• WHAT YOU WILL DO
Copy each line from the entries that the word "else" appears in.

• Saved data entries
━━━━━━━━
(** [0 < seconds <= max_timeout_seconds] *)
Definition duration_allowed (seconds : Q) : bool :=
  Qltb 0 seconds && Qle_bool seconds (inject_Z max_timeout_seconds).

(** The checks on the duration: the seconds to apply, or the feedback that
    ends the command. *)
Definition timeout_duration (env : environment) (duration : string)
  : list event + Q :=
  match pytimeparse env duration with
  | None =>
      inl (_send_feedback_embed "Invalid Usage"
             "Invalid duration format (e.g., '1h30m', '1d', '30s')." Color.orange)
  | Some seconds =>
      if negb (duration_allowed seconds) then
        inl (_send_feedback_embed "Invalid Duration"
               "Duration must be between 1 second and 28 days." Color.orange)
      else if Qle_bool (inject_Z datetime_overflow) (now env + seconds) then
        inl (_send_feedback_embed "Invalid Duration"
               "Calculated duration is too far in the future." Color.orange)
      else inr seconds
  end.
━━━━━━━━
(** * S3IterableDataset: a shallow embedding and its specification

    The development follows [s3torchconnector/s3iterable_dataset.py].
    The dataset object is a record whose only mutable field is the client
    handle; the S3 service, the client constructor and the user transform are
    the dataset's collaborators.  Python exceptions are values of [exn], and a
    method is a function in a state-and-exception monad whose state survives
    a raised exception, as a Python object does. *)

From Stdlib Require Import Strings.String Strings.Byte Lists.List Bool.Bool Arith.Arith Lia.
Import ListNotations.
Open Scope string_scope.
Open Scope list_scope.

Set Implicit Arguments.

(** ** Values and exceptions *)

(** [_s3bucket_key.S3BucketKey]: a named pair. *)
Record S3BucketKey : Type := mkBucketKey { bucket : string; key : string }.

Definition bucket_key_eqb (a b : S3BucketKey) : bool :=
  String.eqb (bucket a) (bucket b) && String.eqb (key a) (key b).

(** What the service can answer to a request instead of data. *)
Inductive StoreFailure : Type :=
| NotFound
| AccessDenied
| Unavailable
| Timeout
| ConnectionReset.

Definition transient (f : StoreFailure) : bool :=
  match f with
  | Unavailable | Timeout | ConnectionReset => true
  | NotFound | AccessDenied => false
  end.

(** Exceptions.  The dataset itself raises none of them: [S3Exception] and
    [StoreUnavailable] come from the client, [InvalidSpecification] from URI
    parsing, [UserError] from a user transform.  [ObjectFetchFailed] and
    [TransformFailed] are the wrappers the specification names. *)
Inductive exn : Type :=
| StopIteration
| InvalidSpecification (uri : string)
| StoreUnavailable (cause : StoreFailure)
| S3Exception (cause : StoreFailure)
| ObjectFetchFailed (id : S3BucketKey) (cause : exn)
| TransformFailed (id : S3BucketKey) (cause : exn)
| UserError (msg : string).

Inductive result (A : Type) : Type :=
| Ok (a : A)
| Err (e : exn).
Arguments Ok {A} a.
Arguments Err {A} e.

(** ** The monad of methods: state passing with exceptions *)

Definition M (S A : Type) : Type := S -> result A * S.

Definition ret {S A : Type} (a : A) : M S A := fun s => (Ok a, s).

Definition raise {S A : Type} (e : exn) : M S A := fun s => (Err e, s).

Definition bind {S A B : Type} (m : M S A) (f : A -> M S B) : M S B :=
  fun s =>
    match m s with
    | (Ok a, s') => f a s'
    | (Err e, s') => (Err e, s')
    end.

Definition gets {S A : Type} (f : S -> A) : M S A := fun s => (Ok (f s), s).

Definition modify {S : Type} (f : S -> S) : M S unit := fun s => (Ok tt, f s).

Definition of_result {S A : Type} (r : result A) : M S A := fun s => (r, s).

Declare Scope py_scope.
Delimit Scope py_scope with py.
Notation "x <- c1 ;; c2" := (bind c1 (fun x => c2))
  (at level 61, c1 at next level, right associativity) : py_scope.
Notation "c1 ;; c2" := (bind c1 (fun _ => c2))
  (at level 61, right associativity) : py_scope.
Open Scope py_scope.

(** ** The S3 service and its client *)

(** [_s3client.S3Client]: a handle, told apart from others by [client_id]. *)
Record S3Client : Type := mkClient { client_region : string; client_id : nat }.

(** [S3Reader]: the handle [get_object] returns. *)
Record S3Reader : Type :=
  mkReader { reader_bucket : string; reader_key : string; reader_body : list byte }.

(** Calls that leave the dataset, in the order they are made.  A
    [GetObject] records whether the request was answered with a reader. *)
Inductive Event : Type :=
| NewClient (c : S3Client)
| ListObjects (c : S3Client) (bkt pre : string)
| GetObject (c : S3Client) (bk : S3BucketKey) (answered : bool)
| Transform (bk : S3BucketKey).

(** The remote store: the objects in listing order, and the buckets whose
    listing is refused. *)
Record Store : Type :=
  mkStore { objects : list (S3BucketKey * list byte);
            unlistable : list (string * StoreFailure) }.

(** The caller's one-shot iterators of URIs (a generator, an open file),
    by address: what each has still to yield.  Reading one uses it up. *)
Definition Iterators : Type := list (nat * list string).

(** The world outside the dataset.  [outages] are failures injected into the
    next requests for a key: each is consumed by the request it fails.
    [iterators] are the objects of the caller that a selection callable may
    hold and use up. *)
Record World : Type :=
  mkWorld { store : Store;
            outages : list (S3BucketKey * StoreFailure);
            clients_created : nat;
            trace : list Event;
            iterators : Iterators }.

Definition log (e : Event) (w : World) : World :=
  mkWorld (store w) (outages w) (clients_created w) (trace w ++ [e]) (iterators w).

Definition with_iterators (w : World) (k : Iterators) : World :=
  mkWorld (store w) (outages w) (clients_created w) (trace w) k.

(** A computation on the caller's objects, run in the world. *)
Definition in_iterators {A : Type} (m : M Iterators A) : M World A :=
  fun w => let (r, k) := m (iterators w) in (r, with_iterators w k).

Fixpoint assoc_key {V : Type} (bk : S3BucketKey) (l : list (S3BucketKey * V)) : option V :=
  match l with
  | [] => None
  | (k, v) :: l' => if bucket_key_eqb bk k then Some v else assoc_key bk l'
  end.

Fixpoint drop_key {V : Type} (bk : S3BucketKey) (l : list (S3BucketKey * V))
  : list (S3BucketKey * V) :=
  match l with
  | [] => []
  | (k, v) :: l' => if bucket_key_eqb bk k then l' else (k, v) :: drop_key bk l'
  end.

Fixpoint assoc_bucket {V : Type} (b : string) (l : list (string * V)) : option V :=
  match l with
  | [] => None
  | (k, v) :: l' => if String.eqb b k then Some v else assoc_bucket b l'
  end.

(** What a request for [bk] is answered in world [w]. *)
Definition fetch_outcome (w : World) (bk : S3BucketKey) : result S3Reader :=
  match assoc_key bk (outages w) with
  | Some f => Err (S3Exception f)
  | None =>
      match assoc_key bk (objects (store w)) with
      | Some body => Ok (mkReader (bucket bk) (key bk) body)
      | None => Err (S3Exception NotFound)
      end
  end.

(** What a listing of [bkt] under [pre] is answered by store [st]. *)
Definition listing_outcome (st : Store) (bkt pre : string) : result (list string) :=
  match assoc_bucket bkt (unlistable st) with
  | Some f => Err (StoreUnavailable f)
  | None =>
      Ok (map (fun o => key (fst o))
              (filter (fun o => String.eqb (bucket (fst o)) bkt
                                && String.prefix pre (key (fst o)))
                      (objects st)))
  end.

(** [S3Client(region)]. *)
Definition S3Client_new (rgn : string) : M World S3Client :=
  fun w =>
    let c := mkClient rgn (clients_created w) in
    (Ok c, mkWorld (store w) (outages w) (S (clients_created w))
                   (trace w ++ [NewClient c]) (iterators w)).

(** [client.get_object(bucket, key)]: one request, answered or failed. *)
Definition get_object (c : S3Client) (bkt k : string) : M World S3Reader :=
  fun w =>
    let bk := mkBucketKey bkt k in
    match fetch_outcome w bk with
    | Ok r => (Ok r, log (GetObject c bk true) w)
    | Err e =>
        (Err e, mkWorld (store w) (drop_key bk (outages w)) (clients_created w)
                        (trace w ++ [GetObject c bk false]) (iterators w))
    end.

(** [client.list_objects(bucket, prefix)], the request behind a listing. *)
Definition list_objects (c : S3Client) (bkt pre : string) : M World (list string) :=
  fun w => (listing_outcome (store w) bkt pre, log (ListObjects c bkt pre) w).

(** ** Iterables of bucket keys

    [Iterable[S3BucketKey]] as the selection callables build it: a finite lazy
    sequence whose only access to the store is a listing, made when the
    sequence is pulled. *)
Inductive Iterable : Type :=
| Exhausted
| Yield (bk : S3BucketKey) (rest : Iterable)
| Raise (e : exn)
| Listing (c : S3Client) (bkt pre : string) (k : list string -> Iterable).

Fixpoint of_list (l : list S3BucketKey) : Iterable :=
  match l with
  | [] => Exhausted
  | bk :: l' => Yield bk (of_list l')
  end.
━━━━━━━━
• FINAL ANSWER
      else if Qle_bool (inject_Z datetime_overflow) (now env + seconds) then
      else inr seconds
  | (k, v) :: l' => if bucket_key_eqb bk k then Some v else assoc_key bk l'
  | (k, v) :: l' => if bucket_key_eqb bk k then l' else (k, v) :: drop_key bk l'
  | (k, v) :: l' => if String.eqb b k then Some v else assoc_bucket b l'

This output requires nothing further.